I try to solve a probability question trough 2 different approaches : proba, AND combinatorics ...
I don't understand how to do it with combinatorics . Can you help me please ? Or do you have another and more efficient way ? :)

This is the problem :

A Jar of marble contains 6 yellow and 4 blue marbles, and no other marbles.
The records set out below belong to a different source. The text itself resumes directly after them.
Lemma wp_release_empty s empty a rel b (Q : Allocator * (list Z * option err) → _ → Prop) σ :
  keep = false → ready b σ → ids_ok a → Forall is_u64 (map ID empty) →
  (∀ a' r σ1, ready b σ1 → ids_ok a' → Q (a', r) σ1) → wpp (release_empty s a empty rel) Q σ.
Proof.
  intros Hk Hr Ha He HQ. revert a rel σ Hr Ha. induction empty as [|ar empty IH]; intros a rel σ Hr Ha; cbn [release_empty].
  { intros σ1 H1. apply HQ; [by eapply ready_rel|done]. }
  inversion He as [|? ? Hid He']; subst. wpb. eapply wp_ReleaseArenaID; [done|exact Hr|done|].
  intros [[]|e] σ1 Hr1; [by apply IH|apply IH; [done|done|by apply ids_ok_snoc]|].
  intros σ2 H2. apply HQ; [by eapply ready_rel|by apply ids_ok_snoc].
Qed.

Lemma wp_ReleaseEmptyArenas s a b (Q : Allocator * (list Z * option err) → _ → Prop) σ :
  keep = false → ready b σ → ids_ok a →
  (∀ a' r σ1, ready b σ1 → ids_ok a' → Q (a', r) σ1) → wpp (ReleaseEmptyArenas s a) Q σ.
Proof.
  intros Hk Hr Ha HQ.
  assert (∀ f, Forall is_u64 (map ID (List.filter f (arenas a)))) as Hf.
  { intros f. unfold ids_ok in Ha. revert Ha. induction (arenas a) as [|x l IH]; intros Ha; [constructor|].
    inversion Ha; subst. simpl. case_if; [constructor; [done|by apply IH]|by apply IH]. }
  apply (wp_release_empty s _ _ _ b); try done; apply Hf.
Qed.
If four are pulled out of the jar, one after the other, without being replaced, what is the probability that exactly two of the four marbles will be yellow and two blue.


A 1/10
B 1/7
C 1/6
D 3/7
9 9/11

My answer number :

There is 6 possibilities to arrange 2 yellow and 2 blue (let's write YYBB) according to the MISSISSIPPI rule : \(\frac{4 !}{2 x 2}\) = 6

Here are the 6 different possibilities :
YYBB, YBYB, YBBY, BYBY, BYYB, BBYY

So now, let's calculate the probabilities :

P (YYBB or YBYB or YBBY or BYBY or BYYB or BBYY ) = P (YYBB) + P(YBYB) + P(YBBY + P(BYBY) + P(BYYB) + P(BBYY ), since the outcomes are all mutually exclusives.

P(YYBB) =\(\frac{6 * 5 * 4 * 3}{10 * 9 * 8 * 7}\) = \(\frac{1}{14}\)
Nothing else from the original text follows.